Services that Right Side NGO offer span widely, but some examples are:

- providing legal consultancies and representation
- monitoring and reporting human rights violations
- healthcare, psychological, and social counseling services, including a hotline service
- distributing safer sex packages and STI tests
- hosting cultural events related to trans issues and gender identity
- developing and distributing monthly e-magazines

In 2023, Martirosyan and Right Side staff members went on a working visit to the United States, and met with organizations such as the National Endowment for Democracy, Urgent Action Fund for Women's Human Rights, Human Rights Campaign, Global Fund for Women, Freedom House, Astraea Lesbian Foundation For Justice, and the National Democratic Institute. GALAS LGBTQ+ Armenian Society hosted Right Side NGO founder Lilit Martirosyan in Glendale, California for a public discussion on the situation of LGBTQ+ people in Armenia, discrimination and human rights violations, and how supporters living in the United States can support LGBTQ+ people living in Armenia. At the GALAS event, California State Senator Anthony Portantino presented Martirosyan with a Certificate of Recognition.

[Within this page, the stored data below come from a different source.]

(** The state is the array [key] points at. *)
Definition GenerateKey (hashId : wc_HashType) (keyId keySz : Z) (k h sessionId : bytes)
    (doKeyPad : bool) : ST bytes unit :=
  if (keySz =? 0) || (blen k =? 0) || (blen h =? 0) || (blen sessionId =? 0)
  then fail WS_BAD_ARGUMENT
  else
    let digestSz := wc_HashGetDigestSize hashId in
    if digestSz <=? 0 then fail WS_BAD_ARGUMENT
    else
      let kPad := Z.land (b2z doKeyPad) (Z.shiftr (nth 0 k 0) 7) in
      let blocks := keySz / digestSz in
      let remainder := keySz mod digestSz in
      let first := hash_block hashId (blen k) kPad [k; h; [keyId]; sessionId] in
      ret ← code (
        if blocks =? 0 then
          when (0 <? remainder) (
            lastBlock ← lift_res first;
            put_key 0 (slice lastBlock 0 remainder))
        else
          d ← lift_res first;
          put_key 0 d;;
          runningKeySz ← GenerateKey_loop hashId kPad k h digestSz (Z.to_nat (blocks - 1)) digestSz;
          when (0 <? remainder) (
            key ← get;
            lastBlock ← lift_res (hash_block hashId (blen k) kPad [k; h; slice key 0 runningKeySz]);
            put_key runningKeySz (slice lastBlock 0 remainder)));
      if ret =? 0 then mret tt else fail WS_CRYPTO_FAILED.
End Operations.

(** ** The mpint of RFC 4251 *)

(** The number a big-endian array stands for. *)
Fixpoint be_value_from (acc : Z) (b : bytes) : Z :=
  match b with
  | [] => acc
  | x :: r => be_value_from (256 * acc + x) r
  end.
Definition be_value (b : bytes) : Z := be_value_from 0 b.

(** The shortest array whose first bit, the sign, is clear. *)
Definition canonical (b : bytes) : Prop :=
  match b with
  | [] => True
  | x :: r => x < 128 /\ (x = 0 -> match r with [] => False | y :: _ => 128 <= y end)
  end.

Lemma be_value_from_app acc b : be_value_from acc b = acc * 256 ^ blen b + be_value b.
Proof.
  unfold be_value. revert acc. induction b as [|x r IH]; intros acc; cbn [be_value_from].
  { rewrite blen_nil. lia. }
  rewrite IH, (IH (256 * 0 + x)), blen_cons, Z.pow_add_r by (pose proof (blen_nonneg r); lia).
  rewrite Z.pow_1_r. ring.
Qed.

Lemma be_value_cons x r : be_value (x :: r) = x * 256 ^ blen r + be_value r.
Proof. unfold be_value. cbn [be_value_from]. rewrite be_value_from_app. unfold be_value. f_equal. Qed.

Lemma be_value_range b : Forall is_byte b -> 0 <= be_value b < 256 ^ blen b.
Proof.
  induction 1 as [|x r Hx _ IH]; [done|]. unfold is_byte in Hx.
  rewrite be_value_cons, blen_cons, Z.pow_add_r by (pose proof (blen_nonneg r); lia). nia.
Qed.

Lemma be_value_zeros b : be_value (drop (leading_zeros b) b) = be_value b.
Proof.
  induction b as [|x r IH]; [done|]. cbn [leading_zeros]. destruct (Z.eqb_spec x 0) as [->|]; [|done].
  cbn [drop]. rewrite IH, be_value_cons. lia.
Qed.

Lemma be_value_lead0 b : be_value (0 :: b) = be_value b.
Proof. rewrite be_value_cons. lia. Qed.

=== 2019 Speech to General Assembly ===
In April 2019, Martirosyan made a speech to the National Assembly of Armenia, making her the first out transgender woman to do so. In her speech, she described the violence and discrimination faced by the trans community in Armenia, saying that they were left "unemployed, poor and morally abandoned," and talked about the influence of the LGBT+ community in the 2018 Armenian revolution in the hopes for better rights. She speaks powerfully and with conviction, advocating for the “tortured, raped, burnt, stabbed, killed, banished, discriminated, poor and unemployed transgender people of Armenia.” Her goal in speaking is to raise awareness of transgender and sex worker issues and implore the Armenian government to increase attention to trans human rights. She states her objective to the parliament clearly: "I call upon you to carry out reforms and policies to achieve gender equality, and to ensure human rights for everyone.”

==== Response ====
Her speech faced a significant backlash. She received death threats, doxxing, and calls from members of Parliament threatening to harm her or suggesting she should be killed. Many members of parliament opposed the expansion of trans rights and responded to Martirosyan with aggression. Gagik Tsarukyan, the head of the second-largest faction in parliament, said that “as the leader of the Prosperous Armenia party, head of a family steeped in Armenian traditions and faith, I say [transgender rights] is not going to pass,” followed by a statement suggesting that trans visibility is a "vice" that must be hidden. Naira Zohrabyan, the representative of the chair of the Assembly's Human Rights Committee and a member of the Prosperous Armenia party, accused her of having "violated our agenda," despite having been the member of parliament who gave the floor to Martirosyan, and with Prosperous Armenia member of parliament Vartan Ghukasyan calling for trans people to be "expelled from the country". Prime Minister Nikol Pashinyan accused Zohrabyan of staging the speech as a "political provocation."

Martirosyan developed a pattern of anxiety and panic attacks in response to this backlash, which was dismissed by doctors when she sought medical attention. In response to consistently being harassed in public, she almost exclusively goes into public with a face covering to avoid attack.

== Impact ==
There have not been any significant changes in LGBTIQ+ legislation since Martirosyan's historic 2019 speech to the General Assembly, but she argues that she has "at least brought some visibility to the country's transgender and gay communities." After her speech, Nikol Pashinyan’s government started to speak more about LGBTIQ issues, while former governments never spoke about said issues.

It is now possible for Armenian citizens to change their name in their passport without having to undertake a medical transition, and Martirosyan pioneered this feat.

Since its start in 2016, Right Side NGO documented over 976 cases of violation of trans people rights in Armenia. Martirosyan's work is paramount in illuminating these human rights violations for trans and LGBTIQ people when the government would rather ignore them.